Friday, March 13, 2009

Say Goodbye to Sexy Times

Well this guy won't be getting any for quite some time methinks...some British wag has 'put his wife up for sale' after she nagged him once too often...brilliant move mate! That will endear you to the missus!

"Nagging Wife. No Tax, No MOT. Very high maintenance - some rust," wrote Gary Bates, 38, in a small ad in Trade-It, more usually used to buy and sell cars or household goods.

Oh you cheeky thing Gary!! The story has the whiff of bullshit about it however, as evidenced by the final line of the story...any fan of the politically incorrect Brit comic Viz will recognise this as one of their catch phrases on the bogus 'Letters to the Editor' page:

"But he said: "She's seen the funny side of it now, though!"

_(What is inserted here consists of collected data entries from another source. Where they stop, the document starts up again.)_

Set Warnings "-register-all".
Set Default Proof Using "Type".

(* ===================================================================== *)
(** ** Python string operations *)
(* ===================================================================== *)

Module PyStr.

(** The character [chr(34)], the JSON string delimiter. *)
Definition dquote : ascii := ascii_of_nat 34.

(** [q s] is [s] between two double quotes. *)
Definition q (s : string) : string :=
  String dquote (s +:+ String dquote "").

(** [s.startswith(p)]. *)
Definition startswith (s p : string) : bool := String.prefix p s.

(** [bool(s)]: a string is truthy when it is not empty. *)
Definition truthy (s : string) : bool :=
  match s with "" => false | String _ _ => true end.

(** [p in s]. *)
Fixpoint contains (p s : string) : bool :=
  String.prefix p s ||
  match s with
  | "" => false
  | String _ s' => contains p s'
  end.

(** [s[n:]]. *)
Fixpoint drop (n : nat) (s : string) : string :=
  match n, s with
  | O, _ => s
  | S _, "" => ""
  | S n', String _ s' => drop n' s'
  end.

(** [s.replace(old, new, 1)]: the leftmost occurrence of [old] is replaced,
    the text on both sides is kept; without an occurrence [s] is returned. *)
Fixpoint replace_first (old new s : string) : string :=
  if String.prefix old s then new +:+ drop (String.length old) s
  else match s with
       | "" => ""
       | String c s' => String c (replace_first old new s')
       end.

(** Number of leading bytes of [l] that encode one whitespace character in
    the sense of [str.isspace] (0 when [l] does not start with one):
    U+0009..U+000D, U+001C..U+0020, U+0085, U+00A0, U+1680, U+2000..U+200A,
    U+2028, U+2029, U+202F, U+205F, U+3000. *)
Definition space_width (l : list N) : nat :=
  match l with
  | b0 :: tl =>
    if ((9 <=? b0) && (b0 <=? 13) || (28 <=? b0) && (b0 <=? 32))%N then 1
    else match tl with
    | b1 :: tl' =>
      if ((b0 =? 194) && ((b1 =? 133) || (b1 =? 160)))%N then 2
      else match tl' with
      | b2 :: _ =>
        if ((b0 =? 225) && (b1 =? 154) && (b2 =? 128)
            || (b0 =? 226) && (b1 =? 128)
               && ((128 <=? b2) && (b2 <=? 138) || (b2 =? 168) || (b2 =? 169)
                   || (b2 =? 175))
            || (b0 =? 226) && (b1 =? 129) && (b2 =? 159)
            || (b0 =? 227) && (b1 =? 128) && (b2 =? 128))%N then 3
        else 0
      | [] => 0
      end
    | [] => 0
    end
  | [] => 0
  end.

(** The same test read from the end of the text: [l] is the reversed text. *)
Definition space_width_rev (l : list N) : nat :=
  match l with
  | b0 :: tl =>
    if ((9 <=? b0) && (b0 <=? 13) || (28 <=? b0) && (b0 <=? 32))%N then 1
    else match tl with
    | b1 :: tl' =>
      if ((b1 =? 194) && ((b0 =? 133) || (b0 =? 160)))%N then 2
      else match tl' with
      | b2 :: _ => if Nat.eqb (space_width [b2; b1; b0]) 3 then 3 else 0
      | [] => 0
      end
    | [] => 0
    end
  | [] => 0
  end.

Fixpoint strip_with (width : list N → nat) (fuel : nat) (l : list N) : list N :=
  match fuel with
  | O => l
  | S fuel' =>
    match width l with
    | O => l
    | w => strip_with width fuel' (skipn w l)
    end
  end.

Definition bytes (s : string) : list N :=
  N_of_ascii <$> String.list_ascii_of_string s.

Definition of_bytes (l : list N) : string :=
  String.string_of_list_ascii (ascii_of_N <$> l).

(** [s.lstrip()], [s.rstrip()] and [s.strip()]. *)
Definition lstrip (s : string) : string :=
  of_bytes (strip_with space_width (String.length s) (bytes s)).

Definition rstrip (s : string) : string :=
  of_bytes (rev (strip_with space_width_rev (String.length s) (rev (bytes s)))).

Definition strip (s : string) : string := rstrip (lstrip s).

(** [s.endswith(p)]. *)
Definition endswith (s p : string) : bool :=
  String.prefix (String.rev p) (String.rev s).

(** [s.split(sep)] for a one-character separator: the pieces between the
    separators, empty pieces included; never the empty list. *)
Fixpoint split (sep : ascii) (s : string) : list string :=
  match s with
  | "" => [""]
  | String c s' =>
    if Ascii.eqb c sep then "" :: split sep s'
    else match split sep s' with
         | piece :: pieces => String c piece :: pieces
         | [] => [String c ""]
         end
  end.

(** [sep.join(parts)]. *)
Fixpoint join (sep : string) (parts : list string) : string :=
  match parts with
  | [] => ""
  | [p] => p
  | p :: rest => p +:+ sep +:+ join sep rest
  end.

(** ["".join(parts)]. *)
Definition concat (parts : list string) : string := foldr String.append "" parts.

End PyStr.

(* ===================================================================== *)
(** ** JSON values and [json.loads] *)
(* ===================================================================== *)

Module Json.

(** What [json.loads] builds: [None], [bool], [int], [float], [str], [list]
    and [dict].  A float is kept as the text it was read from; a dict is the
    list of its items in insertion order, its keys pairwise distinct. *)
Inductive value : Type :=
  | JNull
  | JBool (b : bool)
  | JInt (z : Z)
  | JFloat (text : string)
  | JStr (s : string)
  | JArr (items : list value)
  | JObj (items : list (string * value)).

(** [d[k] = v] on the item list of a dict: an existing key keeps its place. *)
Fixpoint dict_set (d : list (string * value)) (k : string) (v : value)
  : list (string * value) :=
  match d with
  | [] => [(k, v)]
  | (k', v') :: d' =>
    if String.eqb k' k then (k, v) :: d' else (k', v') :: dict_set d' k v
  end.

(** [d.get(k)] on the item list of a dict. *)
Fixpoint dict_get (d : list (string * value)) (k : string) : option value :=
  match d with
  | [] => None
  | (k', v) :: d' => if String.eqb k' k then Some v else dict_get d' k
  end.

Definition is_ws (c : ascii) : bool :=
  match c with
  | " " | "009" | "010" | "013" => true
  | _ => false
  end%char.

(** The decoder's [WHITESPACE] pattern, [[ \t\n\r]*]. *)
Fixpoint skip_ws (s : string) : string :=
  match s with
  | String c s' => if is_ws c then skip_ws s' else s
  | "" => ""
  end.

Definition is_digit (c : ascii) : bool :=
  let n := N_of_ascii c in ((48 <=? n) && (n <=? 57))%N.

Definition hex_val (c : ascii) : option N :=
  let n := N_of_ascii c in
  if ((48 <=? n) && (n <=? 57))%N then Some (n - 48)%N
  else if ((97 <=? n) && (n <=? 102))%N then Some (n - 87)%N
  else if ((65 <=? n) && (n <=? 70))%N then Some (n - 55)%N
  else None.

Definition hex4 (a b c d : ascii) : option N :=
  x1 ← hex_val a; x2 ← hex_val b; x3 ← hex_val c; x4 ← hex_val d;
  Some (x1 * 4096 + x2 * 256 + x3 * 16 + x4)%N.

(** UTF-8 encoding of one code point (surrogates are encoded like any other
    three-byte code point). *)
Definition utf8 (cp : N) : string :=
  PyStr.of_bytes
    (if (cp <? 128)%N then [cp]
     else if (cp <? 2048)%N then [192 + cp / 64; 128 + cp mod 64]
     else if (cp <? 65536)%N then
       [224 + cp / 4096; 128 + (cp / 64) mod 64; 128 + cp mod 64]
     else [240 + cp / 262144; 128 + (cp / 4096) mod 64;
           128 + (cp / 64) mod 64; 128 + cp mod 64])%N.

Definition is_high_surrogate (cp : N) : bool := ((55296 <=? cp) && (cp <=? 56319))%N.
Definition is_low_surrogate (cp : N) : bool := ((56320 <=? cp) && (cp <=? 57343))%N.
Definition join_surrogates (hi lo : N) : N :=
  (65536 + (hi - 55296) * 1024 + (lo - 56320))%N.

(** The simple escapes: quote, backslash, slash, b, f, n, r, t. *)
Definition unescape (c : ascii) : option ascii :=
  if Ascii.eqb c PyStr.dquote then Some PyStr.dquote
  else match c with
       | "\" => Some "\"
       | "/" => Some "/"
       | "b" => Some "008"
       | "f" => Some "012"
       | "n" => Some "010"
       | "r" => Some "013"
       | "t" => Some "009"
       | _ => None
       end%char.

Definition cons_str (p : string) (r : option (string * string))
  : option (string * string) :=
  match r with
  | Some (s, rest) => Some (p +:+ s, rest)
  | None => None
  end.

(** [scanstring] in strict mode, started after the opening quote: the decoded
    text and the input after the closing quote.  A control character, an
    unknown escape or a missing closing quote is an error. *)
Fixpoint scanstring (s : string) : option (string * string) :=
  match s with
  | "" => None
  | String c r =>
    if Ascii.eqb c PyStr.dquote then Some ("", r)
    else if Ascii.eqb c "\" then
      match r with
      | "" => None
      | String "u" (String h1 (String h2 (String h3 (String h4 r2)))) =>
        match hex4 h1 h2 h3 h4 with
        | None => None
        | Some cp =>
          match r2 with
          | String b (String u (String g1 (String g2 (String g3 (String g4 r3))))) =>
            match hex4 g1 g2 g3 g4 with
            | Some lo =>
              if is_high_surrogate cp && Ascii.eqb b "\" && Ascii.eqb u "u"
                 && is_low_surrogate lo
              then cons_str (utf8 (join_surrogates cp lo)) (scanstring r3)
              else cons_str (utf8 cp) (scanstring r2)
            | None =>
              if is_high_surrogate cp && Ascii.eqb b "\" && Ascii.eqb u "u"
              then None
              else cons_str (utf8 cp) (scanstring r2)
            end
          | _ => cons_str (utf8 cp) (scanstring r2)
          end
        end
      | String e r1 =>
        match unescape e with
        | Some d => cons_str (String d "") (scanstring r1)
        | None => None
        end
      end
    else if (N_of_ascii c <? 32)%N then None
    else cons_str (String c "") (scanstring r)
  end.

(** The longest run of ASCII digits at the head of [s], and what follows. *)
Fixpoint span_digits (s : string) : string * string :=
  match s with
  | String c s' =>
    if is_digit c then let '(ds, r) := span_digits s' in (String c ds, r)
    else ("", s)
  | "" => ("", "")
  end.

Fixpoint digits_value (acc : Z) (ds : string) : Z :=
  match ds with
  | "" => acc
  | String c ds' => digits_value (10 * acc + Z.of_N (N_of_ascii c - 48)) ds'
  end.

(** The fraction [(\.[0-9]+)?] at the head of [s]. *)
Definition scan_frac (s : string) : string * string :=
  match s with
  | String "." r =>
    let '(fd, r1) := span_digits r in
    match fd with "" => ("", s) | _ => ("." +:+ fd, r1) end
  | _ => ("", s)
  end.

(** The exponent [([eE][-+]?[0-9]+)?] at the head of [s]. *)
Definition scan_exp (s : string) : string * string :=
  match s with
  | String e r =>
    if Ascii.eqb e "e" || Ascii.eqb e "E" then
      let '(sg, r1) :=
        match r with
        | String "+" t => ("+", t)
        | String "-" t => ("-", t)
        | _ => ("", r)
        end in
      let '(ed, r2) := span_digits r1 in
      match ed with
      | "" => ("", s)
      | _ => (String e sg +:+ ed, r2)
      end
    else ("", s)
  | _ => ("", s)
  end.

(** The scanner's number pattern: an optional minus sign, then [0] or a
    digit [1-9] followed by digits, then an optional fraction and an optional
    exponent.  The value is an [int] when neither fraction nor exponent is
    present, a [float] otherwise. *)
Definition scan_number (s : string) : option (value * string) :=
  let '(neg, s1) :=
    match s with String "-" r => (true, r) | _ => (false, s) end in
  match s1 with
  | String c r =>
    let int_part :=
      if Ascii.eqb c "0" then Some ("0", r)
      else if is_digit c then
        let '(ds, r1) := span_digits r in Some (String c ds, r1)
      else None in
    match int_part with
    | None => None
    | Some (ids, r1) =>
      let '(frac, r2) := scan_frac r1 in
      let '(exp, r3) := scan_exp r2 in
      match frac, exp with
      | "", "" =>
        Some (JInt (if neg then - digits_value 0 ids else digits_value 0 ids), r3)
      | _, _ =>
        Some (JFloat ((if neg then "-" else "") +:+ ids +:+ frac +:+ exp), r3)
      end
    end
  | "" => None
  end.

(** The scanner: one JSON value at the head of [s] and the input after it.
    [fuel] bounds the nesting depth plus the number of items; the length of
    the input plus one is always enough. *)
Fixpoint scan_once (fuel : nat) (s : string) : option (value * string) :=
  match fuel with
  | O => None
  | S fuel' =>
    match s with
    | "" => None
    | String c r =>
      if Ascii.eqb c PyStr.dquote then
        match scanstring r with
        | Some (str, r1) => Some (JStr str, r1)
        | None => None
        end
      else if Ascii.eqb c "{" then
        match skip_ws r with
        | String "}" r1 => Some (JObj [], r1)
        | r1 => scan_pairs fuel' [] r1
        end
      else if Ascii.eqb c "[" then
        match skip_ws r with
        | String "]" r1 => Some (JArr [], r1)
        | r1 => scan_items fuel' [] r1
        end
      else if String.prefix "null" s then Some (JNull, PyStr.drop 4 s)
      else if String.prefix "true" s then Some (JBool true, PyStr.drop 4 s)
      else if String.prefix "false" s then Some (JBool false, PyStr.drop 5 s)
      else if String.prefix "NaN" s then Some (JFloat "NaN", PyStr.drop 3 s)
      else if String.prefix "Infinity" s then Some (JFloat "Infinity", PyStr.drop 8 s)
      else if String.prefix "-Infinity" s then Some (JFloat "-Infinity", PyStr.drop 9 s)
      else scan_number s
    end
  end

(** [JSONObject] after the opening brace and its whitespace, at a key. *)
with scan_pairs (fuel : nat) (acc : list (string * value)) (s : string)
  : option (value * string) :=
  match fuel with
  | O => None
  | S fuel' =>
    match s with
    | String c r =>
      if Ascii.eqb c PyStr.dquote then
        match scanstring r with
        | Some (key, r1) =>
          match skip_ws r1 with
          | String ":" r2 =>
            match scan_once fuel' (skip_ws r2) with
            | Some (v, r3) =>
              match skip_ws r3 with
              | String "}" r4 => Some (JObj (dict_set acc key v), r4)
              | String "," r4 => scan_pairs fuel' (dict_set acc key v) (skip_ws r4)
              | _ => None
              end
            | None => None
            end
          | _ => None
          end
        | None => None
        end
      else None
    | "" => None
    end
  end

(** [JSONArray] after the opening bracket and its whitespace, at a value. *)
with scan_items (fuel : nat) (acc : list value) (s : string)
  : option (value * string) :=
  match fuel with
  | O => None
  | S fuel' =>
    match scan_once fuel' s with
    | Some (v, r1) =>
      match skip_ws r1 with
      | String "]" r2 => Some (JArr (acc ++ [v]), r2)
      | String "," r2 => scan_items fuel' (acc ++ [v]) (skip_ws r2)
      | _ => None
      end
    | None => None
    end
  end.

(** [json.loads(s)]: [None] stands for [JSONDecodeError]. *)
Definition loads (s : string) : option value :=
  match scan_once (S (String.length s)) (skip_ws s) with
  | Some (v, r) => match skip_ws r with "" => Some v | _ => None end
  | None => None
  end.

End Json.

(* ===================================================================== *)
(** ** The file system and the path libraries *)
(* ===================================================================== *)

(** A POSIX file tree without symbolic links and without permission bits.
    A location is the list of names leading from the root to a node.  The
    errors are those that path lookup itself can raise. *)
Module FS.

Inductive node : Type :=
  | File (content : string)
  | Dir.

Inductive oserror : Type :=
  | ENOENT    (* FileNotFoundError *)
  | ENOTDIR   (* NotADirectoryError *)
  | EISDIR    (* IsADirectoryError *)
  | EEXIST.   (* FileExistsError *)

Record state : Type := mkState {
  nodes : gmap (list string) node;
  cwd : list string
}.

#[global] Instance node_eq_dec : EqDecision node.
Proof. solve_decision. Defined.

I'd be suprised if this whole story wasn't pulled straight from Viz actually. Must be a slow news day...

Wednesday, March 11, 2009

Half Assed

I've got several half-written pieces waiting to be finished and posted, but my keyboard is having one of its regular spack attacks and i'm lucky to get a few sentences out of the bastard thing without having to resort to a carefully choreographed routine of shaking it violently, wrenching out the USB stick and shoving it back in, shouting at it a bit, rolling the batteries back and forth "to wake them up", waving my hands over it in a faux-voodoo curse sort of way (it's pretty dumb so i'm sure it won't know the difference) shouting at it again for good measure, and then attempting to type again. AND STILL I am faced with line after line of gibberish looking something like "ssop ffr tttttth,wrtee o ooncce direxc.? WLKLaaa" That's a whole paragraph according to my keyboard by the way. Fucking wireless piece of crap.

So until I can manage to successfully point the bone at my keyboard and make it comply with my requests, I offer up this priceless example of sensitivity from the King of Crazy himself, Robert Mugabe. His delivering part of the eulogy at Susan Tsvangirai's funeral not only smacked of breathtaking insensitivity (a concept that admittedly hasn't bothered him too much in the past), but to then declare the crash that caused her death/murder as "the hand of God" at work really is just all kinds of fucked up.

I wonder did the hand of God then saunter over and extend itself to one of her six children, comforting them over their terrible loss??? Not that it would have bothered him but I guess it's a bonus that he could say this with a straight face AND convincingly pass a lie detector test afterward, as clearly this messianic nutbag has believed himself to be God for quite some time.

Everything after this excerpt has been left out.